Lemma grow_ok m i s va :
  mm_ok m → vmas m !! i = Some s → has (v_flags s) VM_GROWSDOWN = true → (PAGE_SIZE | va) →
  0 ≤ va < v_start s → (∀ k w, (k < i)%nat → vmas m !! k = Some w → v_end w ≤ va) →
  den (vmas m) va = None →
  let m' := set_vma m i (λ v, set_v_start v va) in
  mm_ok m' ∧ den (vmas m') va = Some (Attr (v_flags s) None None) ∧
  (∀ a, is_Some (den (vmas m) a) → den (vmas m') a = den (vmas m) a) ∧
  (∀ a, den (vmas m') a = den (vmas m) a ∨ va ≤ a < v_start s).
Proof.
  intros Hok Hi Hg Hd Hva Hk Hn. cbn zeta.
  destruct (grow_list 0 (vmas m) i s va (ok_vmas m Hok) Hi Hg Hd) as (H1 & H2 & H3); [lia|lia|done|].
  assert (∀ a, va ≤ a < v_start s → den (vmas m) a = None) as Hhole.
  { intros a Ha. pose proof (vma_find_spec 0 (vmas m) a (ok_vmas m Hok)) as Hf.
    destruct (vma_find (vmas m) a) as [j|]; [exfalso|done]. destruct Hf as (w & Hw & Hr & _).
    destruct (decide (j < i)%nat); [pose proof (Hk j w ltac:(lia) Hw); lia|].
    assert (∀ lo l i j s w, vmas_wf lo l → l !! i = Some s → l !! j = Some w → (i ≤ j)%nat → v_start s ≤ v_start w) as Hmono.
    { clear. intros lo l. revert lo. induction l as [|v l IH]; intros lo [|i] [|j] s w Hwf Hs Hw Hij; simplify_eq/=; try lia.
      - destruct Hwf as (_ & [] & Hl). pose proof (vmas_wf_lookup _ _ _ _ Hl Hw) as [_ ?]. lia.
      - destruct Hwf as (_ & _ & Hl). eapply (IH _ i j); [done..|lia]. }
    pose proof (Hmono 0 (vmas m) i j s w (ok_vmas m Hok) Hi Hw ltac:(lia)). lia. }
  split_and!.
  - destruct Hok as [K1 K2 K3 K4]. split; [done| |exact K3|exact K4].
    intros a Hda Ha Hv. destruct (K2 a Hda Ha Hv) as (t & Ht & Hr). exists t. split; [|done].
    cbn [vmas set_vma set_vmas]. rewrite H3, bool_decide_false; [done|]. intros Hin. by rewrite Hhole in Ht.
  - cbn [vmas set_vma set_vmas]. by rewrite H3, bool_decide_true by lia.
  - intros a [t Ht]. cbn [vmas set_vma set_vmas]. rewrite H3, bool_decide_false; [done|]. intros Hin. by rewrite Hhole in Ht.
  - intros a. cbn [vmas set_vma set_vmas]. rewrite H3. case_bool_decide; [by right|by left].
Qed.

### [Required work]
Find the lines of the material that contain the word "intros" and report only how many there are.

### [Exercise solution]
7